21.7.14

Mill bust exposes those responsible, wages of liberalism


The final tally from a recent notorious exercise of liberal populism has come in, and it took from every Louisianan almost $17 apiece for nothing.



The Louisiana Legislative Auditor looked at the pieces left from building a state-run sugar mill in Lacassine, the idiocy of which this space time and time again exposed. Now finally almost off the state’s ledger, in a report issued last week, the office determined it cost taxpayers a net $71 million (and this was described as the loss at a minimum). Its only revenues came from about a month’s operation, minimal lease payments, and scrap and salvage value.



That’s only the direct cost. Because the bond money for it was floated through the Louisiana Agricultural Finance Authority, it deprived the use of that money for its purpose originally intended, suppressing boll weevil activity. This forced the state some years ago to spend extra money it never should have had those funds not gone to the mill’s construction and instead could have been used to prevent flaring of weevil infestations. And since it used state workers in construction, most for tasks not even close to their job descriptions or competencies, an untold amount of productivity in pursuing state activities also was lost.

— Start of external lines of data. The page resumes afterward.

(** A body that is not a JSON object never creates a product: the answer is
    400 or 500 and nothing changes, not even the record of calls. *)
Theorem create_needs_an_object (data : json) w :
  (∀ kvs, data ≠ JObj kvs) →
  let r := add_new_product text_of_other data w in
  (r.1.2 = 400 ∨ r.1.2 = 500) ∧ r.2 = w.
Proof.
  intros Hobj. cbv zeta. unfold add_new_product, fields_missing.
  destruct data as [|b|n|x|s|l|kvs]; cbn -[existsb].
  - answer_400.
  - destruct b; simpl; [answer_500 | answer_400].
  - destruct (n =? 0); simpl; [answer_400 | answer_500].
  - destruct (float_bool x); simpl; [answer_500 | answer_400].
  - destruct (String.eqb s ""); simpl; [answer_400|].
    destruct (str_contains "name" s); simpl; [|answer_400].
    destruct (str_contains "price" s); simpl; [answer_500 | answer_400].
  - destruct l as [|v l]; [answer_400|]. cbn [negb].
    destruct (existsb (is_str "name") (v :: l)); cbn -[existsb]; [|answer_400].
    destruct (existsb (is_str "price") (v :: l)); cbn; [answer_500 | answer_400].
  - by destruct (Hobj kvs).
Qed.

(** After a creation answered 201, removing the new key answers 200 and
    puts the database back as it was before the creation. *)
Theorem create_then_delete_restores (data : json) w :
  let r := add_new_product text_of_other data w in
  r.1.2 = 201 →
  let r' := delete_single_product (next_id (products (w_db w))) r.2 in
  r'.1.2 = 200 ∧ w_db r'.2 = w_db w.
Proof.
  cbv zeta. intros H201.
  destruct (add_new_product_effect data w) as (_ & Hu & _ & Hadd).
  destruct (Hadd H201) as (p & Hp & Hi).
  set (w1 := (add_new_product text_of_other data w).2) in *.
  assert (Hnone : find (has_id (prod_id p)) (products (w_db w)) = None).
  { apply find_has_id_None. intros q Hq.
    pose proof (next_id_above _ _ Hq). lia. }
  assert (Hf : find (has_id (prod_id p)) (products (w_db w1)) = Some p).
  { rewrite Hp. by apply find_app_new. }
  unfold delete_single_product, delete_product. rewrite <- Hi, Hf. simpl.
  split; [done|]. rewrite Hu. destruct (w_db w) as [us ps] eqn:Hd. simpl in *.
  f_equal. rewrite Hp, filter_app, filter_cons_False, filter_nil, app_nil_r
    by (intros Hne; by apply Hne).
  apply filter_other_ids_absent. by apply find_has_id_None.
Qed.

Lemma find_append {A} (f : A → bool) (l k : list A) :
  find f (l ++ k) = match find f l with Some x => Some x | None => find f k end.
Proof. induction l as [|a l IH]; simpl; [done|]. by destruct (f a). Qed.

(** A creation answered 201 leaves every lookup by another key as it was
    and adds one to the count of the catalog. *)
Theorem create_keeps_other_rows (data : json) w i :
  let r := add_new_product text_of_other data w in
  r.1.2 = 201 → i ≠ next_id (products (w_db w)) →
  get_product_by_id (w_db r.2) i = get_product_by_id (w_db w) i
  ∧ length (products (w_db r.2)) = S (length (products (w_db w))).
Proof.
  cbv zeta. intros H201 Hi.
  destruct (add_new_product_effect data w) as (_ & _ & _ & Hadd).
  destruct (Hadd H201) as (p & Hp & Hpi).
  unfold get_product_by_id. rewrite Hp. split.
  - rewrite find_append. destruct (find _ (products (w_db w))); [done|].
    simpl. unfold has_id. destruct (Z.eqb_spec (prod_id p) i); [lia | done].
  - rewrite length_app. simpl. lia.
Qed.

(** ** What a request can change *)

Lemma list_products_state page_arg per_page_arg w :
  (list_products page_arg per_page_arg w).2 =
    called (GetProducts (args_get page_arg 1) (args_get per_page_arg 5)) w.
Proof.
  unfold list_products, list_products_try.
  destruct (get_products _ _ _) as [l t]. destruct (_ && _); [done|].
  by destruct (py_floordiv _ _).
Qed.

Lemma api_logic_effect (r : api_request) w :
  let w' := (api_logic text_of_other r w).2 in
  w_session w' = w_session w
  ∧ users (w_db w') = users (w_db w)
  ∧ (ids_ascending (products (w_db w)) → ids_ascending (products (w_db w'))).
Proof.
  destruct r as [pa ppa|i|data|i]; cbv zeta; cbn [api_logic].
  - by rewrite list_products_state.
  - unfold get_single_product. by destruct (get_product_by_id _ _).
  - destruct (add_new_product_effect data w) as (Hs & Hu & Hsame & Hadd).
    split; [done|]. split; [done|]. intros Hasc.
    destruct (decide ((add_new_product text_of_other data w).1.2 = 201)) as [H201|Hn].
    + destruct (Hadd H201) as (p & -> & Hp). unfold ids_ascending.
      rewrite fmap_app. apply StronglySorted_app_2; [| done | repeat constructor].
      intros a b Ha Hb. apply list_elem_of_fmap in Ha as (q & -> & Hq).
      apply list_elem_of_singleton in Hb as ->. rewrite Hp. by apply next_id_above.
    + by rewrite (Hsame Hn).
  - unfold delete_single_product.
    pose proof (users_delete_product (w_db w) i) as Hu.
    pose proof (delete_product_ascending (w_db w) i) as Ha.
    destruct (delete_product (w_db w) i) as [c d']. simpl in *.
    by destruct (c >? 0).
Qed.

Lemma app_effect (r : request) w :
  let w' := (app text_of_other r w).2 in
  users (w_db w') = users (w_db w)
  ∧ (ids_ascending (products (w_db w)) → ids_ascending (products (w_db w'))).
Proof.
  destruct r as [| |u pw| | |r]; cbv zeta; cbn [app].
  - unfold index. by destruct (_ !! _).
  - done.
  - unfold login_post. by destruct (check_user _ _ _).
  - done.
  - unfold dashboard. by destruct (_ !! _).
  - unfold product_api, require_auth. destruct (_ !! _); [|done].
    destruct (api_logic_effect r w) as (_ & Hu & Ha). done.
Qed.

(** The products stay in ascending order of their keys, hence with
    distinct keys, through any sequence of requests. *)
Theorem keys_stay_ascending (rs : list request) w :
  ids_ascending (products (w_db w)) →
  ids_ascending (products (w_db (run_requests text_of_other rs w))).
Proof.
  revert w. induction rs as [|r rs IH]; intros w Ha; [done|].
  unfold run_requests in *. simpl. apply IH.
  by apply (app_effect r w).
Qed.

End Frames.

(** * Further properties of listing, lookup and deletion *)

Section Pages.

Context {float : Type} `{PyFloat float}.
Variable text_of_other : @json float → option string.

Implicit Types (w : @World float) (d : @DB float) (p : @Product float).
Implicit Types (rows : list (@Product float)).

Lemma first_pages_concat d per_page n :
  1 ≤ per_page →
  concat (first_pages d per_page n) = take (n * Z.to_nat per_page) (products d).
Proof.
  intros Hpp. unfold first_pages. induction n as [|n IH].
  - by rewrite take_0.
  - rewrite seq_S, fmap_app, concat_app, IH.
    cbn [Nat.add fmap list_fmap concat]. rewrite app_nil_r.
    rewrite get_products_window by lia. unfold window. cbn [fst].
    replace (Z.to_nat ((Z.of_nat n + 1 - 1) * per_page))
      with (n * Z.to_nat per_page)%nat by lia.
    rewrite take_take_drop. f_equal. lia.
Qed.

Lemma ceil_div_bounds (total per_page : Z) :
  0 ≤ total → 1 ≤ per_page →
  total ≤ ceil_div total per_page * per_page
  ∧ (total = 0 → ceil_div total per_page = 0)
  ∧ (0 < total → (ceil_div total per_page - 1) * per_page < total)
  ∧ 0 ≤ ceil_div total per_page.
Proof.
  intros Ht Hpp. unfold ceil_div.
  pose proof (Z.div_mod total per_page ltac:(lia)) as Hdm.
  pose proof (Z.mod_pos_bound total per_page ltac:(lia)) as Hb.
  pose proof (Z.div_pos total per_page ltac:(lia) ltac:(lia)) as Hq.
  destruct (Z.eqb_spec total 0) as [->|Hne].
  - rewrite Zdiv_0_l, Zmod_0_l. simpl. lia.
  - destruct (Z.eqb_spec (total mod per_page) 0); nia.
Qed.

Lemma window_nil_iff {A} (l : list A) page per_page :
  1 ≤ page → 1 ≤ per_page →
  window page per_page l = [] ↔
  ceil_div (Z.of_nat (length l)) per_page < page.
Proof.
  intros Hp Hpp. unfold window.
  pose proof (ceil_div_bounds (Z.of_nat (length l)) per_page ltac:(lia) Hpp)
    as (Hup & Hzero & Hlow & Hnn).
  set (c := ceil_div (Z.of_nat (length l)) per_page) in *.
  rewrite <- length_zero_iff_nil, length_take, length_drop.
  assert (Hoff : Z.of_nat (Z.to_nat ((page - 1) * per_page)) = (page - 1) * per_page)
    by (apply Z2Nat.id; nia).
  set (off := Z.to_nat ((page - 1) * per_page)) in *.
  assert (Hmin : (Z.to_nat per_page `min` (length l - off) = 0)%nat
                 ↔ Z.of_nat (length l) ≤ (page - 1) * per_page) by lia.
  rewrite Hmin. clear Hmin.
  destruct (Z.eqb_spec (Z.of_nat (length l)) 0) as [Hz|Hnz]; split; intros Hc.
  - rewrite (Hzero Hz). lia.
  - nia.
  - assert (c - 1 < page - 1); [nia | lia].
  - assert (c ≤ page - 1) by lia. nia.
Qed.

Lemma sql_window_sublist {A} (n m : Z) (l : list A) :
  sublist (sql_limit n (sql_offset m l)) l.
Proof.
  unfold sql_limit, sql_offset. destruct (n <? 0).
  - apply sublist_drop.
  - etrans; [apply sublist_take | apply sublist_drop].
Qed.

Lemma find_in_ascending rows p :
  ids_ascending rows → p ∈ rows → find (has_id (prod_id p)) rows = Some p.
Proof.
  unfold ids_ascending, has_id. induction rows as [|q rows IH]; intros Ha Hp.
  - inversion Hp.
  - rewrite fmap_cons in Ha. apply StronglySorted_inv in Ha as [Ha Hq].
    simpl. apply elem_of_cons in Hp as [->|Hp].
    + by rewrite Z.eqb_refl.
    + destruct (Z.eqb_spec (prod_id q) (prod_id p)) as [Heq|Hne]; [|by apply IH].
      rewrite Forall_forall in Hq.
      assert (prod_id q < prod_id p); [|lia].
      apply Hq. apply list_elem_of_fmap. eauto.
Qed.

(** With keys in ascending order, every product of a listing, whatever the
    page parameters, is the product that the lookup by its key returns. *)
Theorem listed_product_is_found d page per_page p :
  ids_ascending (products d) →
  p ∈ (get_products d page per_page).1 →
  get_product_by_id d (prod_id p) = Some p.
Proof.
  intros Ha Hp. unfold get_product_by_id. apply find_in_ascending; [done|].
  eapply elem_of_sublist; [exact Hp|]. apply sql_window_sublist.
Qed.

Lemma find_filter_other rows i j :
  i ≠ j →
  find (has_id j) (filter (λ p, prod_id p ≠ i) rows) = find (has_id j) rows.
Proof.
  intros Hij. induction rows as [|q rows IH]; [done|].
  destruct (decide (prod_id q = i)) as [Heq|Hne].
  - rewrite filter_cons_False by (intros Hc; by apply Hc). simpl.
    unfold has_id at 2. destruct (Z.eqb_spec (prod_id q) j); [lia | done].
  - rewrite filter_cons_True by done. simpl. by rewrite IH.
Qed.

Lemma filter_removes_one rows p :
  ids_ascending rows → p ∈ rows →
  S (length (filter (λ q, prod_id q ≠ prod_id p) rows)) = length rows.
Proof.
  unfold ids_ascending. induction rows as [|q rows IH]; intros Ha Hp.
  - inversion Hp.
  - rewrite fmap_cons in Ha. apply StronglySorted_inv in Ha as [Ha Hq].
    rewrite Forall_forall in Hq.
    assert (Hlt : ∀ x, x ∈ rows → prod_id q < prod_id x).
    { intros x Hx. apply Hq, list_elem_of_fmap. eauto. }
    apply elem_of_cons in Hp as [->|Hp].
    + rewrite filter_cons_False by (intros Hc; by apply Hc). simpl. f_equal.
      f_equal. apply filter_other_ids_absent.
      intros x Hx. pose proof (Hlt x Hx). lia.
    + rewrite filter_cons_True by (pose proof (Hlt p Hp); lia).
      simpl. f_equal. by apply IH.
Qed.

(** A deletion leaves the lookup by every other key as it was; with keys in
    ascending order, a deletion that finds its row takes exactly one row
    out of the table. *)
Theorem delete_keeps_other_rows d i :
  let d' := (delete_product d i).2 in
  (∀ j, j ≠ i → get_product_by_id d' j = get_product_by_id d j)
  ∧ (ids_ascending (products d) → (delete_product d i).1 = 1 →
       S (length (products d')) = length (products d)).
Proof.
  cbv zeta. split.
  - intros j Hj. unfold get_product_by_id.
    rewrite delete_product_products. by apply find_filter_other.
  - intros Ha. rewrite delete_product_count, delete_product_products.
    destruct (find (has_id i) (products d)) as [q|] eqn:Hf; [|done].
    intros _. apply find_has_id_Some in Hf as [Hq <-].
    by apply filter_removes_one.
Qed.

End Pages.

(** * Properties of the schema bootstrap *)

Section BootstrapProperties.

Context {float : Type}.
Variable float_literal : string → float.

Implicit Types (s : @Store float).

Lemma foldl_and {A} (f : A → bool) (b : bool) (l : list A) :
  foldl (λ acc x, acc && f x) b l = b && forallb f l.
Proof.
  revert b. induction l as [|a l IH]; intros b; simpl.
  - by rewrite andb_true_r.
  - by rewrite IH, andb_assoc.
Qed.

(** [is_db_model_created] answers true exactly when every table of the
    list is there; on the empty list it answers true. *)
Theorem is_db_model_created_iff s (tables : list string) :
  is_db_model_created s tables = true ↔
  ∀ tbl, tbl ∈ tables → has_table s tbl = true.
Proof.
  unfold is_db_model_created. rewrite foldl_and. simpl.
  rewrite forallb_forall. split; intros Hall tbl Ht; apply Hall;
    by apply list_elem_of_In.
Qed.

Lemma both_tables_iff s :
  is_db_model_created s ["users"; "products"] = true ↔
  is_Some (users_table s) ∧ is_Some (products_table s).
Proof.
  unfold is_db_model_created, has_table. simpl.
  destruct (users_table s), (products_table s); simpl; split;
    try done; intros [[? ?] [? ?]]; done.
Qed.

Lemma create_db_and_tables_tables s :
  is_db_model_created (create_db_and_tables float_literal s)
    ["users"; "products"] = true.
Proof. apply both_tables_iff. unfold create_db_and_tables. simpl. eauto. Qed.

Lemma find_is_admin_snoc (us : list User) (i : Z) (pw : string) :
  is_Some (find is_admin
             (us ++ [ {| user_id := i; user_username := "admin";
                         user_password := pw |} ])).
Proof.
  induction us as [|u us IH]; simpl; [eauto|]. destruct (is_admin u); eauto.
Qed.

No feasibility study ever was performed for the facility prior to commencing its construction, and what sparse data were generated concerning its costs and benefits underestimated the former and overestimated the latter. In the final analysis, it acted primarily as a campaigning tool for former, recently deceased, Democrat Commissioner of Agriculture and Forestry Bob Odom. It shoveled money to support the interests of a small number in the sugar cane business, facilitated by Odom’s stacking and control of the LAFA, insulated by a state revenue dedication. In this way, Odom sought to buy support from those associated with the project that would have a stake in it or would receive money in the course of its construction for his future reelection efforts. It worked for 2003, but by 2007 the distressed nature of the deal had become obvious and that was one issue current Commissioner Mike Strain used to defeat Odom, and who then spent years winding down the mistake in the least harmful way possible.



But while Odom shares the majority of blame for this, also liable were Democrats former Gov. Kathleen Blanco and current Treasurer John Kennedy, who since then switched to the Republican label. That’s because the only check that existed on the project was that, as in the case of all debt issuance by any government entity in the state, it had to go through the State Bond Commission. The treasurer sits on it as its chairman, and while the governor also has direct representation on it, that influence is multiplied because legislative leaders who sit on it almost certainly get those positions because they are allies of the governor.



One might have thought that the absence of a feasibility study and receiving the sparsest of financial data about the deal just a week before the Sep. 18, 2003 meeting of the SBC that took up the matter of putting the state on the hook for $45 million that Blanco would have instructed her representative and allies at the very least to question critically such a request, joined by Kennedy. Instead, they greased the skids for it. To their credit, when Odom floated another similar, more expensive idea a few years later, Blanco and Kennedy both turned against it to derail it, but their lack of attention and due diligence on the previous occasion disserved the state, and is something worth considering when evaluating the impact of their governance of the state over their political careers.



The nightmare ends officially when a last, expedited payment goes out this fiscal year. Funds that could have gone to providing more services in the area of health care and/or blunting reductions in higher education, among others things, instead got frittered away because of decision-making clearly contrary to the best interests of the state as a whole. All because of faith in the bankrupt notion that government ought to engage in activities that should be left only to the private sector to perform, as a corollary to the belief that government must be used as a vehicle to take from those of the out-group and redistributed to those of the in-group, in contrast to the idea that government exists to minimize the interference that individuals face in trying to succeed according to their own visions, talents, and levels of determination.



Louisiana citizens need to remember who was responsible for and, perhaps even more importantly, the consequences of the failed ideology behind this taking of their property and impairment of freedom, and draw the logical lessons thereof.

1 comment:

  1. Anonymous11:36 AM

    A fairly standard conservative piece based on a manufactured, non-existent problem: the myth that all government investment is bad/failure, and all private investment is good/successful. You've never written an article proving to us that a single failed private investment is indicative that private investing is inherently bad, but apparently if a government investment doesn't pan out, it's somehow a sign that everything government does is bad -- a typically conservative view which only proves your puerile thinking.